On 28 October 2018 the Pugwash President and Secretary-General issued the following statement:

The Demise of Arms Control?

President Trump’s recent announcement that he intends to withdraw the US from the INF Treaty is a serious setback to international arms control efforts. Its immediate consequence is a further deepening of mistrust and antagonism. The message and counter-reaction implicitly increase the salience of nuclear weapons globally, signalling to other States that the US and Russia plan to revert to a world ungoverned by treaties constraining their actions. Over time, this may lead to the disintegration of the current arms control regime and to the reopening of the nuclear arms race, not only in Europe but in other parts of the world.

This precarious and dangerous situation with the INF Treaty again raises a broader concern about the health of arms control and disarmament processes. The abandonment of the ABM treaty in 2002 resulted in a lowering of mutual confidence and collective security, and it seems clear that this latest development will only produce the same result.
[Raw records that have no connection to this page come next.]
(** ** Opcode groups selected by modrm.reg *)

Definition grps_0 : list (list dis386_t) :=
  [ [ mk_dis386 (Some "popU") [stackEv];
      mk_dis386 (Some "(bad)") [XX];
      mk_dis386 (Some "(bad)") [XX];
      mk_dis386 (Some "(bad)") [XX];
      mk_dis386 (Some "(bad)") [XX];
      mk_dis386 (Some "(bad)") [XX];
      mk_dis386 (Some "(bad)") [XX];
      mk_dis386 (Some "(bad)") [XX] ];
    [ mk_dis386 (Some "addA") [Eb; Ib];
      mk_dis386 (Some "orA") [Eb; Ib];
      mk_dis386 (Some "adcA") [Eb; Ib];
      mk_dis386 (Some "sbbA") [Eb; Ib];
      mk_dis386 (Some "andA") [Eb; Ib];
      mk_dis386 (Some "subA") [Eb; Ib];
      mk_dis386 (Some "xorA") [Eb; Ib];
      mk_dis386 (Some "cmpA") [Eb; Ib] ];
    [ mk_dis386 (Some "addQ") [Ev; Iv];
      mk_dis386 (Some "orQ") [Ev; Iv];
      mk_dis386 (Some "adcQ") [Ev; Iv];
      mk_dis386 (Some "sbbQ") [Ev; Iv];
      mk_dis386 (Some "andQ") [Ev; Iv];
      mk_dis386 (Some "subQ") [Ev; Iv];
      mk_dis386 (Some "xorQ") [Ev; Iv];
      mk_dis386 (Some "cmpQ") [Ev; Iv] ];
    [ mk_dis386 (Some "addQ") [Ev; sIb];
      mk_dis386 (Some "orQ") [Ev; sIb];
      mk_dis386 (Some "adcQ") [Ev; sIb];
      mk_dis386 (Some "sbbQ") [Ev; sIb];
      mk_dis386 (Some "andQ") [Ev; sIb];
      mk_dis386 (Some "subQ") [Ev; sIb];
      mk_dis386 (Some "xorQ") [Ev; sIb];
      mk_dis386 (Some "cmpQ") [Ev; sIb] ];
    [ mk_dis386 (Some "rolA") [Eb; Ib];
      mk_dis386 (Some "rorA") [Eb; Ib];
      mk_dis386 (Some "rclA") [Eb; Ib];
      mk_dis386 (Some "rcrA") [Eb; Ib];
      mk_dis386 (Some "shlA") [Eb; Ib];
      mk_dis386 (Some "shrA") [Eb; Ib];
      mk_dis386 (Some "(bad)") [XX];
      mk_dis386 (Some "sarA") [Eb; Ib] ];
    [ mk_dis386 (Some "rolQ") [Ev; Ib];
      mk_dis386 (Some "rorQ") [Ev; Ib];
      mk_dis386 (Some "rclQ") [Ev; Ib];
      mk_dis386 (Some "rcrQ") [Ev; Ib];
      mk_dis386 (Some "shlQ") [Ev; Ib];
      mk_dis386 (Some "shrQ") [Ev; Ib];
      mk_dis386 (Some "(bad)") [XX];
      mk_dis386 (Some "sarQ") [Ev; Ib] ];
    [ mk_dis386 (Some "rolA") [Eb; I1];
      mk_dis386 (Some "rorA") [Eb; I1];
      mk_dis386 (Some "rclA") [Eb; I1];
      mk_dis386 (Some "rcrA") [Eb; I1];
      mk_dis386 (Some "shlA") [Eb; I1];
      mk_dis386 (Some "shrA") [Eb; I1];
      mk_dis386 (Some "(bad)") [XX];
      mk_dis386 (Some "sarA") [Eb; I1] ];
    [ mk_dis386 (Some "rolQ") [Ev; I1];
      mk_dis386 (Some "rorQ") [Ev; I1];
      mk_dis386 (Some "rclQ") [Ev; I1];
      mk_dis386 (Some "rcrQ") [Ev; I1];
      mk_dis386 (Some "shlQ") [Ev; I1];
      mk_dis386 (Some "shrQ") [Ev; I1];
      mk_dis386 (Some "(bad)") [XX];
      mk_dis386 (Some "sarQ") [Ev; I1] ];
    [ mk_dis386 (Some "rolA") [Eb; CL];
      mk_dis386 (Some "rorA") [Eb; CL];
      mk_dis386 (Some "rclA") [Eb; CL];
      mk_dis386 (Some "rcrA") [Eb; CL];
      mk_dis386 (Some "shlA") [Eb; CL];
      mk_dis386 (Some "shrA") [Eb; CL];
      mk_dis386 (Some "(bad)") [XX];
      mk_dis386 (Some "sarA") [Eb; CL] ];
    [ mk_dis386 (Some "rolQ") [Ev; CL];
      mk_dis386 (Some "rorQ") [Ev; CL];
      mk_dis386 (Some "rclQ") [Ev; CL];
      mk_dis386 (Some "rcrQ") [Ev; CL];
      mk_dis386 (Some "shlQ") [Ev; CL];
      mk_dis386 (Some "shrQ") [Ev; CL];
      mk_dis386 (Some "(bad)") [XX];
      mk_dis386 (Some "sarQ") [Ev; CL] ];
    [ mk_dis386 (Some "testA") [Eb; Ib];
      mk_dis386 (Some "(bad)") [Eb];
      mk_dis386 (Some "notA") [Eb];
      mk_dis386 (Some "negA") [Eb];
      mk_dis386 (Some "mulA") [Eb];
      mk_dis386 (Some "imulA") [Eb];
      mk_dis386 (Some "divA") [Eb];
      mk_dis386 (Some "idivA") [Eb] ];
    [ mk_dis386 (Some "testQ") [Ev; Iv];
      mk_dis386 (Some "(bad)") [XX];
      mk_dis386 (Some "notQ") [Ev];
      mk_dis386 (Some "negQ") [Ev];
      mk_dis386 (Some "mulQ") [Ev];
      mk_dis386 (Some "imulQ") [Ev];
      mk_dis386 (Some "divQ") [Ev];
      mk_dis386 (Some "idivQ") [Ev] ] ].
We call for full compliance with the INF Treaty by both Russia and the US, and urge that concerns about treaty violations should be addressed via constructive and purpose-oriented dialogue between the parties. Rather than withdrawal as a first step, a productive move would be reaffirmation of commitment to the Special Verification Commission established under Article XIII of the Treaty.

It is true that, with time, arms control and disarmament agreements may experience pressures due to the changing strategic environment and other factors, such as technological innovations. This may require certain substantive adjustments or additional clarification of procedures, including on verification. However, this should not be the reason to scrap important arrangements without consideration for the consequences and without any serious attempt to work out compensating mechanisms or solutions to compliance problems. To be sure, the nuclear landscape is more complex than in 1987, with China, India, Pakistan, the DPRK, and Israel figuring in the security calculations of the American and Russian postures. Nevertheless, we urge that cooperation in the field of arms control is the key to producing long-lasting security for all.
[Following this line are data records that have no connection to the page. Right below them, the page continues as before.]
Definition OP_sI (bytemode sizeflag : Z) : DM unit :=
  if bytemode == b_mode then op <- get8s ;; oappend_imm op
  else if bytemode == v_mode then
    USED_REX REX_W ;;
    w <- rex_has REX_W ;;
    op <- (if w : bool then get32s else if sizeflag & DFLAG then get32s else get16s) ;;
    use_prefix PREFIX_DATA ;;
    oappend_imm op
  else if bytemode == w_mode then op <- get16s ;; oappend_imm op
  else oappend INTERNAL_DISASSEMBLER_ERROR.

(** [start_pc + codep - start_codep] *)
Definition here : DM Z := gets (fun s => u64 (start_pc s + Z.of_nat (codep s))).

(** Prints the target of a jump and records it for the address printer. *)
Definition jump_target (disp mask segment : Z) : DM unit :=
  pc <- here ;;
  m <- gets address_mode ;;
  let d := Z.lor (Z.land (u64 (pc + disp)) mask) segment in
  set_op d 0 ;; oappend (print_operand_value m true d).

Definition OP_J (bytemode sizeflag : Z) : DM unit :=
  if bytemode == b_mode then
    disp <- get8s ;; jump_target disp (2 ^ 64 - 1) 0
  else if bytemode == v_mode then
    w <- rex_has REX_W ;;
    if (sizeflag & DFLAG) || w then
      disp <- get32s ;; use_prefix PREFIX_DATA ;; jump_target disp (2 ^ 64 - 1) 0
    else
      disp <- get16s ;;
      d <- prefix PREFIX_DATA ;;
      pc <- here ;;
      use_prefix PREFIX_DATA ;;
      jump_target disp 0xffff (if d : bool then 0 else Z.land pc (2 ^ 64 - 1 - 0xffff))
  else oappend INTERNAL_DISASSEMBLER_ERROR.

Definition OP_SEG (bytemode sizeflag : Z) : DM unit :=
  rg <- gets modrm_reg ;;
  md <- gets modrm_mod ;;
  if bytemode == w_mode then oappend_name names_seg rg
  else OP_E (if md == 3 then bytemode else w_mode) sizeflag.

Definition OP_DIR (dummy sizeflag : Z) : DM unit :=
  it <- intel ;;
  offset <- (if sizeflag & DFLAG then get32 else get16) ;;
  seg <- get16 ;;
  use_prefix PREFIX_DATA ;;
  if it : bool then oappend ("0x" ++ hex_string (u32 seg) ++ ":0x" ++ hex_string (u32 offset))
  else oappend ("$0x" ++ hex_string (u32 seg) ++ ",$0x" ++ hex_string (u32 offset)).

(** The common end of OP_OFF and OP_OFF64. *)
Definition print_off (off : Z) : DM unit :=
  it <- intel ;;
  m <- gets address_mode ;;
  when it default_seg ;; oappend (print_operand_value m true (u64 off)).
The process of arms control can help promote stability and lower tensions, acting as a shock absorber in difficult political situations. The absence of meaningful strategic dialogue between the US and Russia in the past decade should be of great concern. It is a trend that risks damaging the prospects for an extension of the current “New START” agreement, due to expire in 2021 – any failure to extend the “New START” would be seriously detrimental to strategic stability. Moreover, other major multilateral agreements such as the NPT and prospects for entry into force of the CTBT have also been negatively affected, while dismissal of the JCPOA by the current US Administration is another negative development that may have serious regional impact in the Middle East, as well as to the international non-proliferation regime. All this does not augur well for the next NPT review conference due in 2020.
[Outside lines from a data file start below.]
(* ===== verification/OperandText.v ===== *)
(** * From instruction bytes to the accessed address

    [OP_E] prints the memory operand of the mod/rm byte as text and
    [get_mem_addr] evaluates that text on the guest registers.  This file relates
    the two: [ea_text] is the text of a decoded address, [OP_E_print] prints it
    (AT&T syntax, 64-bit mode), and evaluating it yields the effective address
    [ea_value] of the x86-64 addressing mode, except where the two disagree on
    the syntax, which is stated as well. *)

From Stdlib Require Import ZArith Lia Bool Ascii String.
From stdpp Require Import base list.
From S2P Require Import Prelude MemOperand DisasTypes DisasTables DisasOps.

Open Scope string_scope.
Open Scope Z_scope.
Open Scope dm_scope.

(** ** Printed numbers *)

Lemma digit_char_nonzero d : 0 < d < 16 -> Ascii.eqb (digit_char d) "0" = false.
Proof.
  intros H. replace d with (Z.of_nat (Z.to_nat d)) by lia.
  assert (K : (0 < Z.to_nat d < 16)%nat) by lia. revert K. generalize (Z.to_nat d) as k. intros k K.
  do 16 (try destruct k as [|k]); try reflexivity; exfalso; lia.
Qed.

(** No leading zero in the digits of a positive number. *)
Lemma digits_head fuel : forall n acc, 0 < n < 16 ^ Z.of_nat fuel ->
  exists c r, digits_aux 16 fuel n acc = String c r /\ Ascii.eqb c "0" = false.
Proof.
  induction fuel as [|fuel IH]; intros n acc Hn; [simpl in Hn; lia|].
  cbn [digits_aux].
  pose proof (Z.div_mod n 16 ltac:(lia)) as Hd.
  pose proof (Z.mod_pos_bound n 16 ltac:(lia)) as Hm.
  destruct (Z.eqb_spec (n / 16) 0) as [Hz|Hz].
  - do 2 eexists. split; [reflexivity|]. apply digit_char_nonzero. lia.
  - apply IH. rewrite Nat2Z.inj_succ, Z.pow_succ_r in Hn by lia.
    split; [pose proof (Z.div_pos n 16); lia | apply Z.div_lt_upper_bound; lia].
Qed.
Nuclear-armed States should not be proposing or considering expanding their nuclear arsenals and developing other war technologies. Doing so will only lead back to the reckless days of Cold War arms competition. Both Russia and the US have a responsibility to engage one another again in serious and productive discussions that lead to increased security for the whole international community. Decades of effort to build an architecture of restraint are unravelling because key lessons from the early Cold War years seem to have been forgotten. The interests of all countries and humankind are best served by promoting arms control and disarmament arrangements that prevent unconstrained competition and lead to the elimination of nuclear arsenals.

As in the past, such as the dangerous situation in the 1980s which ultimately led to the conclusion of the INF Treaty, civil society has an important role to play in this regard.